Identification of US Counties at Elevated Risk for Congenital Syphilis Using Predictive Modeling and a Risk Scoring System.

机构信息

From the Division of STD Prevention, Centers for Disease Control and Prevention, Atlanta, GA.

Oak Ridge Institute for Science and Education, Oak Ridge, TN.

出版信息

Sex Transm Dis. 2020 May;47(5):290-295. doi: 10.1097/OLQ.0000000000001142.

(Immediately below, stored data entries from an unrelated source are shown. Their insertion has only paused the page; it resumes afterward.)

(** * A C++17 counting semaphore (semaphore.hpp), embedded and verified

    The header implements [std::counting_semaphore<LeastMaxValue>] with a
    [std::mutex], a [std::condition_variable] and a [std::ptrdiff_t] counter.

    The embedding follows one calling thread through a member function.
    Everything the member function does to the object is written out as
    explicit state passing in a small monad whose results distinguish a
    normal return, a propagating exception, [std::terminate], and a thread
    that is left suspended.  The other threads show up only where the C++
    memory model lets them: while the caller is parked inside a
    condition-variable wait and the mutex is released.  What they do there is
    given by a script of wake-ups carried in the state, so every function is
    total and can be evaluated. *)

From Stdlib Require Import ZArith List Bool Lia.
Import ListNotations.
Open Scope Z_scope.

(** ** [std::ptrdiff_t] *)

Module Ptrdiff.

(** LP64: a 64-bit two's-complement integer. *)
Definition PTRDIFF_MAX : Z := 2 ^ 63 - 1.
Definition PTRDIFF_MIN : Z := - 2 ^ 63.

Definition representable (z : Z) : Prop := PTRDIFF_MIN <= z <= PTRDIFF_MAX.

(** The value a 64-bit machine addition leaves in the register.  The C++
    standard leaves signed overflow undefined; the wrap-around below is what
    the generated [add]/[sub] instruction computes. *)
Definition wrap (z : Z) : Z := (z + 2 ^ 63) mod 2 ^ 64 - 2 ^ 63.

Definition add (a b : Z) : Z := wrap (a + b).
Definition sub (a b : Z) : Z := wrap (a - b).

End Ptrdiff.

(** ** [std::chrono::steady_clock] *)

Module Chrono.

(** Time points and durations of the steady clock count nanoseconds in a
    signed 64-bit [rep], the same range as [std::ptrdiff_t] here.  Times in
    the model are such counts; a [rel_time] is taken as already converted
    to the clock's period. *)
Definition representable (t : Z) : Prop := Ptrdiff.representable t.

(** [now + rel_time] on time points adds the two [rep]s, a 64-bit machine
    addition: a sum past the largest [rep] comes out negative. *)
Definition plus (now rel_time : Z) : Z := Ptrdiff.wrap (now + rel_time).

End Chrono.

(** [std::clamp(v, lo, hi)]: [lo] if [v < lo], [hi] if [hi < v], else [v]. *)
Definition clamp (v lo hi : Z) : Z :=
  if v <? lo then lo else if hi <? v then hi else v.

(** ** The object *)

(** The condition variable keeps no data the caller can read; the model
    records how many times [notify_all] has been issued on it. *)
Record condition_variable := { notified : nat }.

(** Data members of [counting_semaphore], in declaration order.  [m_lock] is
    [true] while some thread holds the mutex. *)
Record counting_semaphore := {
  m_count : Z;
  m_cv    : condition_variable;
  m_lock  : bool
}.

Definition set_count (c : Z) (s : counting_semaphore) : counting_semaphore :=
  {| m_count := c; m_cv := m_cv s; m_lock := m_lock s |}.

Definition set_lock (b : bool) (s : counting_semaphore) : counting_semaphore :=
  {| m_count := m_count s; m_cv := m_cv s; m_lock := b |}.

Definition signal (s : counting_semaphore) : counting_semaphore :=
  {| m_count := m_count s;
     m_cv := {| notified := S (notified (m_cv s)) |};
     m_lock := m_lock s |}.

(** [constexpr explicit counting_semaphore(std::ptrdiff_t desired = 0)
       : m_count(desired) { }] *)
Definition counting_semaphore_ctor (desired : Z) : counting_semaphore :=
  {| m_count := desired; m_cv := {| notified := O |}; m_lock := false |}.

(** ** The other threads *)

(** A critical section another thread completes on the same object while the
    caller is parked.  Each one runs with the mutex held, hence atomically. *)
Inductive effect :=
| by_release (update : Z)   (* a whole call of release(update)              *)
| by_acquire                (* the tail of acquire(), once its wait is over *)
| by_timed_acquire.         (* the tail of try_acquire_for / _until         *)

(** One return of [condition_variable::wait] / [wait_until]: how much time
    went by and what the other threads did meanwhile, in order.  A wake-up
    with no effects is a spurious one. *)
Record wakeup := { elapsed : N; others : list effect }.

(** What one thread's execution can see and change. *)
Record world := {
  this         : counting_semaphore;
  steady_clock : Z;
  pending      : list wakeup
}.

Definition on_this (f : counting_semaphore -> counting_semaphore) (w : world)
  : world :=
  {| this := f (this w); steady_clock := steady_clock w;
     pending := pending w |}.

(** ** Results of a call *)

Inductive system_error := resource_deadlock_would_occur | operation_not_permitted.

Inductive suspension := on_mutex | on_condition.

Inductive outcome (A : Type) :=
| Returned   (a : A) (w : world)             (* normal return               *)
| Thrown     (e : system_error) (w : world)  (* an exception leaves the call *)
| Terminated (w : world)                     (* std::terminate               *)
| Suspended  (p : suspension) (w : world).   (* parked, nothing wakes it     *)

Arguments Returned {A} a w.
Arguments Thrown {A} e w.
Arguments Terminated {A} w.
Arguments Suspended {A} p w.

Definition final {A} (o : outcome A) : world :=
  match o with
  | Returned _ w | Thrown _ w | Terminated w | Suspended _ w => w
  end.

Definition returns {A} (o : outcome A) : bool :=
  match o with Returned _ _ => true | _ => false end.

Definition M (A : Type) : Type := world -> outcome A.

Definition ret {A} (a : A) : M A := fun w => Returned a w.

Definition bind {A B} (m : M A) (k : A -> M B) : M B :=
  fun w =>
    match m w with
    | Returned a w' => k a w'
    | Thrown e w' => Thrown e w'
    | Terminated w' => Terminated w'
    | Suspended p w' => Suspended p w'
    end.

(** An exception leaves through [bind] as it is.  Destructors of locals are
    not run on that path: the one [throw] this header can reach is inside a
    [noexcept] function, where the stack need not be unwound before
    [std::terminate]. *)
Definition throw {A} (e : system_error) : M A := fun w => Thrown e w.

(** A [noexcept] function: an exception that would leave it calls
    [std::terminate] instead. *)
Definition noexcept {A} (m : M A) : M A :=
  fun w =>
    match m w with
    | Thrown _ w' => Terminated w'
    | o => o
    end.

Declare Scope sem_scope.
Delimit Scope sem_scope with sem.
Notation "x <- m ;; k" := (bind m (fun x => k))
  (at level 61, m at next level, right associativity) : sem_scope.
Notation "m ;; k" := (bind m (fun _ => k))
  (at level 61, right associativity) : sem_scope.
Open Scope sem_scope.

(** ** [std::mutex] *)

Definition mutex_lock : M unit :=
  fun w => if m_lock (this w) then Suspended on_mutex w
           else Returned tt (on_this (set_lock true) w).

Definition mutex_try_lock : M bool :=
  fun w => if m_lock (this w) then Returned false w
           else Returned true (on_this (set_lock true) w).

Definition mutex_unlock : M unit :=
  fun w => Returned tt (on_this (set_lock false) w).

(** ** [std::unique_lock<std::mutex>] *)

(** The local lock object; its mutex is always [m_lock]. *)
Record unique_lock := { owns_lock : bool }.

(** [explicit unique_lock(mutex_type& m)]: locks [m], blocking if needed. *)
Definition unique_lock_ctor : M unique_lock :=
  mutex_lock ;; ret {| owns_lock := true |}.

(** [try_lock()]: throws [resource_deadlock_would_occur] when the lock object
    already owns the mutex. *)
Definition unique_lock_try_lock (l : unique_lock) : M (bool * unique_lock) :=
  if owns_lock l then throw resource_deadlock_would_occur
  else b <- mutex_try_lock ;; ret (b, {| owns_lock := b |}).

(** [unlock()]: throws [operation_not_permitted] when nothing is owned. *)
Definition unique_lock_unlock (l : unique_lock) : M unique_lock :=
  if owns_lock l then mutex_unlock ;; ret {| owns_lock := false |}
  else throw operation_not_permitted.

(** [~unique_lock()]: releases the mutex if it is still owned. *)
Definition unique_lock_dtor (l : unique_lock) : M unit :=
  if owns_lock l then mutex_unlock else ret tt.

(** ** [counting_semaphore<LeastMaxValue>] *)

Section CountingSemaphore.

(** The template argument. *)
Variable LeastMaxValue : Z.

(** [m_count = std::clamp(m_count + update, std::ptrdiff_t{0}, LeastMaxValue)] *)
Definition add_clamped (update : Z) (s : counting_semaphore)
  : counting_semaphore :=
  set_count (clamp (Ptrdiff.add (m_count s) update) 0 LeastMaxValue) s.

(** [m_count = std::clamp(m_count - 1, std::ptrdiff_t{0}, LeastMaxValue)] *)
Definition sub_clamped (s : counting_semaphore) : counting_semaphore :=
  set_count (clamp (Ptrdiff.sub (m_count s) 1) 0 LeastMaxValue) s.

(** The wait predicate [[&] { return (m_count > 0); }]. *)
Definition has_permit (s : counting_semaphore) : bool := 0 <? m_count s.

(** *** Interference *)

(** A waiting acquirer of another thread gets through only if it finds a
    permit; otherwise it stays parked and changes nothing. *)
Definition apply_effect (s : counting_semaphore) (f : effect)
  : counting_semaphore :=
  match f with
  | by_release update => signal (add_clamped update s)
  | by_acquire => if has_permit s then signal (sub_clamped s) else s
  | by_timed_acquire => if has_permit s then sub_clamped s else s
  end.

Definition apply_effects (fs : list effect) (s : counting_semaphore)
  : counting_semaphore :=
  fold_left apply_effect fs s.

(** The object as the caller finds it when a wait is over: the wait released
    the mutex, the other threads ran, the mutex is held again. *)
Definition wake (s : counting_semaphore) (e : wakeup) : counting_semaphore :=
  set_lock true (apply_effects (others e) (set_lock false s)).

Definition after_wakeups (es : list wakeup) (s : counting_semaphore)
  : counting_semaphore :=
  fold_left wake es s.

(** The caller comes back from a wait; the clock has advanced. *)
Definition resume (e : wakeup) (rest : list wakeup) (w : world) : world :=
  {| this := wake (this w) e;
     steady_clock := steady_clock w + Z.of_N (elapsed e);
     pending := rest |}.

(** A timed wait that nothing interrupts ends when the timeout expires. *)
Definition expire (abs_time : Z) (w : world) : world :=
  {| this := this w;
     steady_clock := Z.max (steady_clock w) abs_time;
     pending := pending w |}.

(** The clock when a timed wait is over: at the scripted wake-up or at the
    expiry of the timeout, whichever comes first.  With [abs_time] already
    behind, no time passes. *)
Definition wait_ends (abs_time now : Z) (e : wakeup) : Z :=
  Z.min (now + Z.of_N (elapsed e)) (Z.max now abs_time).

(** The caller comes back from a timed wait.  What the other threads did
    while the mutex was released is seen whichever way the wait ended. *)
Definition resume_by (abs_time : Z) (e : wakeup) (rest : list wakeup)
           (w : world) : world :=
  {| this := wake (this w) e;
     steady_clock := wait_ends abs_time (steady_clock w) e;
     pending := rest |}.

(** The clock after a run of timed waits with the same deadline. *)
Definition clock_after (abs_time : Z) (es : list wakeup) (now : Z) : Z :=
  fold_left (wait_ends abs_time) es now.

(** *** [std::condition_variable] *)

Inductive cv_status := no_timeout | timeout.

Definition notify_all : M unit :=
  fun w => Returned tt (on_this signal w).

(** [wait(lock)] *)
Definition cv_wait (lock : unique_lock) : M unit :=
  fun w =>
    match pending w with
    | [] => Suspended on_condition (on_this (set_lock false) w)
    | e :: rest => Returned tt (resume e rest w)
    end.

Definition status_at (abs_time : Z) (w : world) : cv_status :=
  if steady_clock w <? abs_time then no_timeout else timeout.

(** [wait_until(lock, abs_time)]: [timeout] if [abs_time] has expired when
    the wait is over. *)
Definition cv_wait_until (lock : unique_lock) (abs_time : Z) : M cv_status :=
  fun w =>
    let w' := match pending w with
              | [] => expire abs_time w
              | e :: rest => resume_by abs_time e rest w
              end in
    Returned (status_at abs_time w') w'.

(** [wait(lock, pred)], that is [while (!pred()) wait(lock);].  The loop
    runs once per wake-up, so it is written by recursion on the script. *)
Fixpoint wait_loop (pred : counting_semaphore -> bool)
         (script : list wakeup) (w : world) : outcome unit :=
  if pred (this w) then Returned tt w
  else match script with
       | [] => Suspended on_condition (on_this (set_lock false) w)
       | e :: rest => wait_loop pred rest (resume e rest w)
       end.

Definition cv_wait_pred (lock : unique_lock)
           (pred : counting_semaphore -> bool) : M unit :=
  fun w => wait_loop pred (pending w) w.

(** [wait_until(lock, abs_time, pred)], that is
    [while (!pred()) if (wait_until(lock, abs_time) == cv_status::timeout)
                       return pred();
     return true;] *)
Fixpoint wait_until_loop (pred : counting_semaphore -> bool) (abs_time : Z)
         (script : list wakeup) (w : world) : outcome bool :=
  if pred (this w) then Returned true w
  else match script with
       | [] => let w' := expire abs_time w in
               Returned (pred (this w')) w'
       | e :: rest =>
           let w' := resume_by abs_time e rest w in
           match status_at abs_time w' with
           | timeout => Returned (pred (this w')) w'
           | no_timeout => wait_until_loop pred abs_time rest w'
           end
       end.

Definition cv_wait_until_pred (lock : unique_lock) (abs_time : Z)
           (pred : counting_semaphore -> bool) : M bool :=
  fun w => wait_until_loop pred abs_time (pending w) w.

(** [wait_for(lock, rel_time, pred)] is
    [wait_until(lock, steady_clock::now() + rel_time, pred)], the sum being
    that of the clock's 64-bit [rep]s. *)
Definition cv_wait_for_pred (lock : unique_lock) (rel_time : Z)
           (pred : counting_semaphore -> bool) : M bool :=
  fun w =>
    cv_wait_until_pred lock (Chrono.plus (steady_clock w) rel_time) pred w.

(** *** Member functions *)

Definition assign_count (f : counting_semaphore -> counting_semaphore)
  : M unit :=
  fun w => Returned tt (on_this f w).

DOI:10.1097/OLQ.0000000000001142
PMID:32044864
Abstract

BACKGROUND

Although preventable through timely screening and treatment, congenital syphilis (CS) rates are increasing in the United States, occurring in 5% of counties in 2015. Although individual-level factors are important predictors of CS, given the geographic focus of CS, it is also imperative to understand what county-level factors are associated with CS.

METHODS

This is a secondary analysis of reported county CS cases to the National Notifiable Diseases Surveillance System during the periods 2014-2015 and 2016-2017. We developed a predictive model to identify county-level factors associated with CS and use these to predict counties at elevated risk for future CS.

RESULTS

Our final model identified 973 (31.0% of all US counties) counties at elevated risk for CS (sensitivity, 88.1%; specificity, 74.0%). County factors that were predictive of CS included metropolitan area, income inequality, primary and secondary syphilis rates among women and men who have sex with men, and population proportions of those who are non-Hispanic black, Hispanic, living in urban areas, and uninsured. The predictive model using 2014-2015 CS outcome data was predictive of 2016-2017 CS cases (area under the curve value, 89.2%) CONCLUSIONS: Given the dire consequences of CS, increasing prevention efforts remains important. The ability to predict counties at most elevated risk for CS based on county factors may help target CS resources where they are needed most.

摘要

背景

尽管通过及时的筛查和治疗可以预防先天性梅毒(CS),但在美国,CS 的发病率仍在上升,2015 年有 5%的县发生了 CS。尽管个体因素是 CS 的重要预测因素,但鉴于 CS 的地理重点,了解与 CS 相关的县一级因素也至关重要。

方法

这是对全国传染病监测系统报告的 2014-2015 年和 2016-2017 年期间县 CS 病例的二次分析。我们开发了一个预测模型,以确定与 CS 相关的县一级因素,并利用这些因素预测未来 CS 风险较高的县。

结果

我们最终的模型确定了 973 个(所有美国县的 31.0%)CS 风险较高的县(敏感性为 88.1%;特异性为 74.0%)。预测 CS 的县一级因素包括都市区、收入不平等、女性和男男性行为者的原发性和继发性梅毒率,以及非西班牙裔黑人、西班牙裔、居住在城市地区和没有保险的人口比例。使用 2014-2015 年 CS 结果数据的预测模型可以预测 2016-2017 年 CS 病例(曲线下面积值为 89.2%)。

结论

鉴于 CS 的严重后果,增加预防工作仍然很重要。根据县一级的因素预测 CS 风险最高的县的能力,可能有助于将 CS 资源集中在最需要的地方。